DIRECTIONS FOR THIS TASK -> Scan the data below and pick out the lines containing the word "fields".

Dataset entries

(** * Verification of the byte-code to libgccjit translator (src/comp.c)

    The development embeds the translator of [comp.c] in Rocq: the calls
    it makes to libgccjit are recorded, in order, in a recording context;
    the global [comp] structure and the locals of [compile_f] are
    threaded explicitly.  A small evaluator gives the emitted
    intermediate representation its meaning on an LP64 little-endian
    target, so that what the emitted code computes can be stated. *)

From Stdlib Require Import Sorted.
From stdpp Require Import base numbers option list strings pretty.
Local Open Scope Z_scope.
#[local] Set Warnings "-register-all".

(** ** Results of the translator

    [error (...)] leaves the translator by a non-local exit; an access
    outside an array is undefined behaviour in C and is kept apart. *)

Inductive result (A : Type) : Type :=
| Ok (a : A)
| Error (msg : string)
| Undefined (what : string).
Arguments Ok {A} a.
Arguments Error {A} msg.
Arguments Undefined {A} what.

Definition is_Error {A} (r : result A) : Prop :=
  match r with Error _ => True | _ => False end.

(** Reading a C array through a pointer: index [i] of [l]. *)
Definition array_get {A} (what : string) (l : list A) (i : Z) : result A :=
  if bool_decide (i < 0) then Undefined what
  else match l !! Z.to_nat i with
       | Some x => Ok x
       | None => Undefined what
       end.

Definition array_set {A} (what : string) (l : list A) (i : Z) (x : A) : result (list A) :=
  if bool_decide (0 <= i < Z.of_nat (length l)) then Ok (<[Z.to_nat i := x]> l)
  else Undefined what.

(** ** Lisp objects, as the translator inspects them at compile time *)

Inductive Lisp_Type :=
| Lisp_Symbol | Lisp_Type_Unused0 | Lisp_Int0 | Lisp_Int1
| Lisp_String | Lisp_Vectorlike | Lisp_Cons | Lisp_Float.

Global Instance Lisp_Type_eq_dec : EqDecision Lisp_Type.
Proof. solve_decision. Defined.

(** [struct Lisp_Subr]: the C entry point is kept by name. *)
Record Lisp_Subr := {
  function_a0 : string;
  min_args : Z;
  max_args : Z;
  symbol_name : string
}.

Inductive Lisp_Object :=
| Qnil
| Lisp_symbol (name : string) (function : Lisp_Object)
| Lisp_fixnum (n : Z)
| Lisp_string (multibyte : bool) (data : list Z)
| Lisp_subr (s : Lisp_Subr)
| Lisp_vector (contents : list Lisp_Object)
| Lisp_compiled (contents : list Lisp_Object)
| Lisp_cons (car cdr : Lisp_Object)
| Lisp_float.

Definition XTYPE (o : Lisp_Object) : Lisp_Type :=
  match o with
  | Qnil | Lisp_symbol _ _ => Lisp_Symbol
  | Lisp_fixnum n => if Z.even n then Lisp_Int0 else Lisp_Int1
  | Lisp_string _ _ => Lisp_String
  | Lisp_subr _ | Lisp_vector _ | Lisp_compiled _ => Lisp_Vectorlike
  | Lisp_cons _ _ => Lisp_Cons
  | Lisp_float => Lisp_Float
  end.

Definition SYMBOLP (o : Lisp_Object) : bool := bool_decide (XTYPE o = Lisp_Symbol).
Definition FIXNUMP (o : Lisp_Object) : bool :=
  match o with Lisp_fixnum _ => true | _ => false end.
Definition CONSP (o : Lisp_Object) : bool :=
  match o with Lisp_cons _ _ => true | _ => false end.
Definition SUBRP (o : Lisp_Object) : bool :=
  match o with Lisp_subr _ => true | _ => false end.

Definition SYMBOL_NAME (o : Lisp_Object) : string :=
  match o with
  | Lisp_symbol name _ => name
  | _ => "nil"
  end.

(** [XSYMBOL (o)->u.s.function] *)
Definition symbol_function (o : Lisp_Object) : Lisp_Object :=
  match o with
  | Lisp_symbol _ f => f
  | _ => Qnil
  end.

(** C strings end at the first NUL; [strcmp] compares up to there. *)
Fixpoint c_str (s : string) : string :=
  match s with
  | EmptyString => EmptyString
  | String c s' => if Ascii.eqb c Ascii.zero then EmptyString else String c (c_str s')
  end.

Definition strcmp_eq (a b : string) : bool := bool_decide (c_str a = c_str b).

(** A pointer handed to [gcc_jit_context_new_rvalue_from_ptr]. *)
Inductive c_ptr :=
| ptr_obj (o : Lisp_Object)
| ptr_fun (name : string)
| ptr_var (name : string).

(** ** The byte codes: the names of [bytecode.h] that the translator uses *)

Inductive bytecode :=
| Bstack_ref | Bstack_ref1 | Bstack_ref2 | Bstack_ref3 | Bstack_ref4 | Bstack_ref5
| Bstack_ref6 | Bstack_ref7
| Bvarref | Bvarref1 | Bvarref2 | Bvarref3 | Bvarref4 | Bvarref5 | Bvarref6 | Bvarref7
| Bvarset | Bvarset1 | Bvarset2 | Bvarset3 | Bvarset4 | Bvarset5 | Bvarset6 | Bvarset7
| Bvarbind | Bvarbind1 | Bvarbind2 | Bvarbind3 | Bvarbind4 | Bvarbind5 | Bvarbind6 | Bvarbind7
| Bcall | Bcall1 | Bcall2 | Bcall3 | Bcall4 | Bcall5 | Bcall6 | Bcall7
| Bunbind | Bunbind1 | Bunbind2 | Bunbind3 | Bunbind4 | Bunbind5 | Bunbind6 | Bunbind7
| Bpophandler | Bpushconditioncase | Bpushcatch
| Bnth | Bsymbolp | Bconsp | Bstringp | Blistp | Beq | Bmemq | Bnot | Bcar | Bcdr | Bcons
| Blist1 | Blist2 | Blist3 | Blist4 | Blength | Baref | Baset | Bsymbol_value
| Bsymbol_function | Bset | Bfset | Bget | Bsubstring | Bconcat2 | Bconcat3 | Bconcat4
| Bsub1 | Badd1 | Beqlsign | Bgtr | Blss | Bleq | Bgeq | Bdiff | Bnegate | Bplus | Bmax
| Bmin | Bmult | Bpoint | Bsave_current_buffer | Bgoto_char | Binsert | Bpoint_max
| Bpoint_min | Bchar_after | Bfollowing_char | Bpreceding_char | Bcurrent_column
| Bindent_to | Beolp | Beobp | Bbolp | Bbobp | Bcurrent_buffer | Bset_buffer
| Bsave_current_buffer_1 | Binteractive_p | Bforward_char | Bforward_word
| Bskip_chars_forward | Bskip_chars_backward | Bforward_line | Bchar_syntax
| Bbuffer_substring | Bdelete_region | Bnarrow_to_region | Bwiden | Bend_of_line
| Bconstant2 | Bgoto | Bgotoifnil | Bgotoifnonnil | Bgotoifnilelsepop
| Bgotoifnonnilelsepop | Breturn | Bdiscard | Bdup | Bsave_excursion
| Bsave_window_excursion | Bsave_restriction | Bcatch | Bunwind_protect
| Bcondition_case | Btemp_output_buffer_setup | Btemp_output_buffer_show | Bunbind_all
| Bset_marker | Bmatch_beginning | Bmatch_end | Bupcase | Bdowncase | Bstringeqlsign
| Bstringlss | Bequal | Bnthcdr | Belt | Bmember | Bassq | Bsetcar | Bsetcdr
| Bcar_safe | Bcdr_safe | Bnconc | Bquo | Brem | Bnumberp | Bintegerp
| BRgoto | BRgotoifnil | BRgotoifnonnil | BRgotoifnilelsepop | BRgotoifnonnilelsepop
| BlistN | BconcatN | BinsertN | Bstack_set | Bstack_set2 | BdiscardN | Bswitch
| Bconstant.

(** ** What [comp.c] takes from headers that are not part of this file

    [lisp.h], [bytecode.h], [puresize.h], [buffer.h], [config.h] and the
    target of libgccjit fix these; the translator is modelled for any
    value of them. *)

Inductive gcc_jit_types :=
| GCC_JIT_TYPE_VOID | GCC_JIT_TYPE_VOID_PTR | GCC_JIT_TYPE_BOOL | GCC_JIT_TYPE_CHAR
| GCC_JIT_TYPE_INT | GCC_JIT_TYPE_UNSIGNED_INT | GCC_JIT_TYPE_LONG
| GCC_JIT_TYPE_UNSIGNED_LONG | GCC_JIT_TYPE_LONG_LONG | GCC_JIT_TYPE_UNSIGNED_LONG_LONG.

Global Instance gcc_jit_types_eq_dec : EqDecision gcc_jit_types.
Proof. solve_decision. Defined.

Inductive gcc_jit_type :=
| Tbasic (k : gcc_jit_types)
| Tpointer (t : gcc_jit_type)
| Tarray (t : gcc_jit_type) (n : Z)
| Tstruct (name : string)
| Tunion (name : string)
| Tfunction_ptr (ret : gcc_jit_type) (params : list gcc_jit_type).

Fixpoint type_eqb (a b : gcc_jit_type) : bool :=
  match a, b with
  | Tbasic k, Tbasic k' => bool_decide (k = k')
  | Tpointer t, Tpointer t' => type_eqb t t'
  | Tarray t n, Tarray t' n' => type_eqb t t' && bool_decide (n = n')
  | Tstruct s, Tstruct s' => bool_decide (s = s')
  | Tunion s, Tunion s' => bool_decide (s = s')
  | Tfunction_ptr r ps, Tfunction_ptr r' ps' =>
      type_eqb r r' &&
      (fix go (l l' : list gcc_jit_type) : bool :=
         match l, l' with
         | [], [] => true
         | x :: l, y :: l' => type_eqb x y && go l l'
         | _, _ => false
         end) ps ps'
  | _, _ => false
  end.

Record headers := {
  (* bytecode.h *)
  byte_of : bytecode -> Z;
  (* lisp.h *)
  USE_LSB_TAG : bool;
  GCTYPEBITS : Z;
  INTTYPEBITS : Z;
  VALBITS : Z;
  FIXNUM_BITS : Z;
  Lisp_Type_val : Lisp_Type -> Z;
  MOST_POSITIVE_FIXNUM : Z;
  MOST_NEGATIVE_FIXNUM : Z;
  EMACS_INT_MAX_le_LONG_MAX : bool;
  PVEC_BIGNUM : Z;
  MANY : Z;
  SUBR_MAX_ARGS : Z;
  SET_INTERNAL_SET : Z;
  ARITH_EQUAL : Z;
  ARITH_GRTR : Z;
  ARITH_LESS : Z;
  ARITH_LESS_OR_EQUAL : Z;
  ARITH_GRTR_OR_EQUAL : Z;
  CATCHER : Z;
  CONDITION_CASE : Z;
  COMPILED_ARGLIST : Z;
  COMPILED_BYTECODE : Z;
  COMPILED_CONSTANTS : Z;
  COMPILED_STACK_DEPTH : Z;
  sizeof_Lisp_Cons : Z;
  sizeof_jmp_buf : Z;
  sizeof_handler : Z;
  offsetof_handler_val : Z;
  offsetof_handler_next : Z;
  sizeof_handler_next : Z;
  offsetof_handler_jmp : Z;
  sizeof_handler_jmp : Z;
  sizeof_thread_state : Z;
  offsetof_m_handlerlist : Z;
  sizeof_m_handlerlist : Z;
  (* puresize.h *)
  PURESIZE : Z;
  (* config.h *)
  HAVE__SETJMP : bool;
  (* buffer.h: the current buffer when the translator runs *)
  PT : Z;
  ZV : Z;
  BEGV : Z;
  (* the host: the function cell of the symbol that intern finds for a
     name, Fstring_as_unibyte, and whether SYMBOLP holds of the address
     of a function or of a variable of the host, which is so when the
     address has the tag bits of a symbol *)
  function_cell : string -> Lisp_Object;
  Fstring_as_unibyte : Lisp_Object -> Lisp_Object;
  address_SYMBOLP : c_ptr -> bool;
  (* libgccjit: gcc_jit_context_get_int_type at sizeof (EMACS_INT)
     signed, and at sizeof (void * ) signed and unsigned *)
  emacs_int_type : gcc_jit_type;
  ptrdiff_type : gcc_jit_type;
  uintptr_type : gcc_jit_type
}.

(** ** The objects of libgccjit that the translator builds *)

Record gcc_jit_field := { field_type : gcc_jit_type; field_name : string }.

Record gcc_jit_param := { param_id : nat; param_type : gcc_jit_type; param_name : string }.

Inductive gcc_jit_function_kind :=
| GCC_JIT_FUNCTION_EXPORTED | GCC_JIT_FUNCTION_IMPORTED | GCC_JIT_FUNCTION_ALWAYS_INLINE.

Record gcc_jit_function := {
  function_id : nat;
  function_kind : gcc_jit_function_kind;
  function_ret : gcc_jit_type;
  function_name : string;
  function_params : list gcc_jit_param
}.

Record gcc_jit_block := { block_id : nat; block_function : nat; block_name : string }.

Inductive gcc_jit_binary_op :=
| GCC_JIT_BINARY_OP_PLUS | GCC_JIT_BINARY_OP_MINUS | GCC_JIT_BINARY_OP_BITWISE_AND
| GCC_JIT_BINARY_OP_LOGICAL_AND | GCC_JIT_BINARY_OP_LOGICAL_OR
| GCC_JIT_BINARY_OP_LSHIFT | GCC_JIT_BINARY_OP_RSHIFT.

Inductive gcc_jit_unary_op :=
| GCC_JIT_UNARY_OP_MINUS | GCC_JIT_UNARY_OP_LOGICAL_NEGATE.

Inductive gcc_jit_comparison :=
| GCC_JIT_COMPARISON_EQ | GCC_JIT_COMPARISON_NE | GCC_JIT_COMPARISON_LE.

Inductive gcc_jit_lvalue :=
| Local (id : nat) (ty : gcc_jit_type) (name : string)
| Array_access (ptr : gcc_jit_rvalue) (index : gcc_jit_rvalue)
| Lvalue_access_field (l : gcc_jit_lvalue) (f : gcc_jit_field)
| Dereference_field (r : gcc_jit_rvalue) (f : gcc_jit_field)
| Dereference (r : gcc_jit_rvalue)
with gcc_jit_rvalue :=
| Rvalue_from_int (ty : gcc_jit_type) (v : Z)
| Rvalue_from_ptr (ty : gcc_jit_type) (p : c_ptr)
| Lvalue_as_rvalue (l : gcc_jit_lvalue)
| Param_as_rvalue (p : gcc_jit_param)
| Binary_op (op : gcc_jit_binary_op) (ty : gcc_jit_type) (a b : gcc_jit_rvalue)
| Unary_op (op : gcc_jit_unary_op) (ty : gcc_jit_type) (a : gcc_jit_rvalue)
| Comparison (op : gcc_jit_comparison) (a b : gcc_jit_rvalue)
| Call (f : gcc_jit_function) (args : list gcc_jit_rvalue)
| Call_through_ptr (fn_ptr : gcc_jit_rvalue) (args : list gcc_jit_rvalue)
| Rvalue_access_field (r : gcc_jit_rvalue) (f : gcc_jit_field)
| Get_address (l : gcc_jit_lvalue).

(** One entry per call to libgccjit that changes the context. *)
Inductive gcc_jit_record :=
| set_logfile (name : string)
| set_bool_option (name : string) (v : bool)
| set_int_option (name : string) (v : Z)
| add_command_line_option (opt : string)
| new_opaque_struct (name : string)
| new_struct_type (name : string) (fields : list gcc_jit_field)
| new_union_type (name : string) (fields : list gcc_jit_field)
| struct_set_fields (name : string) (fields : list gcc_jit_field)
| new_function (f : gcc_jit_function)
| function_new_local (f : gcc_jit_function) (l : gcc_jit_lvalue)
| function_new_block (f : gcc_jit_function) (b : gcc_jit_block)
| block_add_comment (b : gcc_jit_block) (text : string)
| block_add_assignment (b : gcc_jit_block) (l : gcc_jit_lvalue) (r : gcc_jit_rvalue)
| block_add_eval (b : gcc_jit_block) (r : gcc_jit_rvalue)
| block_end_with_conditional (b : gcc_jit_block) (test : gcc_jit_rvalue)
    (on_true on_false : gcc_jit_block)
| block_end_with_jump (b target : gcc_jit_block)
| block_end_with_return (b : gcc_jit_block) (r : gcc_jit_rvalue)
| block_end_with_void_return (b : gcc_jit_block)
| context_compile
| context_compile_to_file (path : string)
| context_dump_to_file (path : string)
| context_release.

(** ** The state of the translator *)

(** Element of the meta stack; [type] is [None] for the C value -1. *)
Record stack_el_t := {
  gcc_lval : gcc_jit_lvalue;
  type : option Lisp_Type;
  constant : Lisp_Object;
  const_set : bool
}.

Record basic_block_t := {
  gcc_bb : gcc_jit_block;
  bb_top : option Z;          (* [top]: a stack pointer restart, as an index from stack_base *)
  terminated : bool
}.

(** A [basic_block_t *]: an element of [bb_map], or a block from
    [SAFE_ALLOCA]. *)
Inductive block_ptr :=
| in_bb_map (pc : Z)
| in_alloca (n : nat).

WORKED SOLUTION ->
| new_struct_type (name : string) (fields : list gcc_jit_field)
| new_union_type (name : string) (fields : list gcc_jit_field)
| struct_set_fields (name : string) (fields : list gcc_jit_field)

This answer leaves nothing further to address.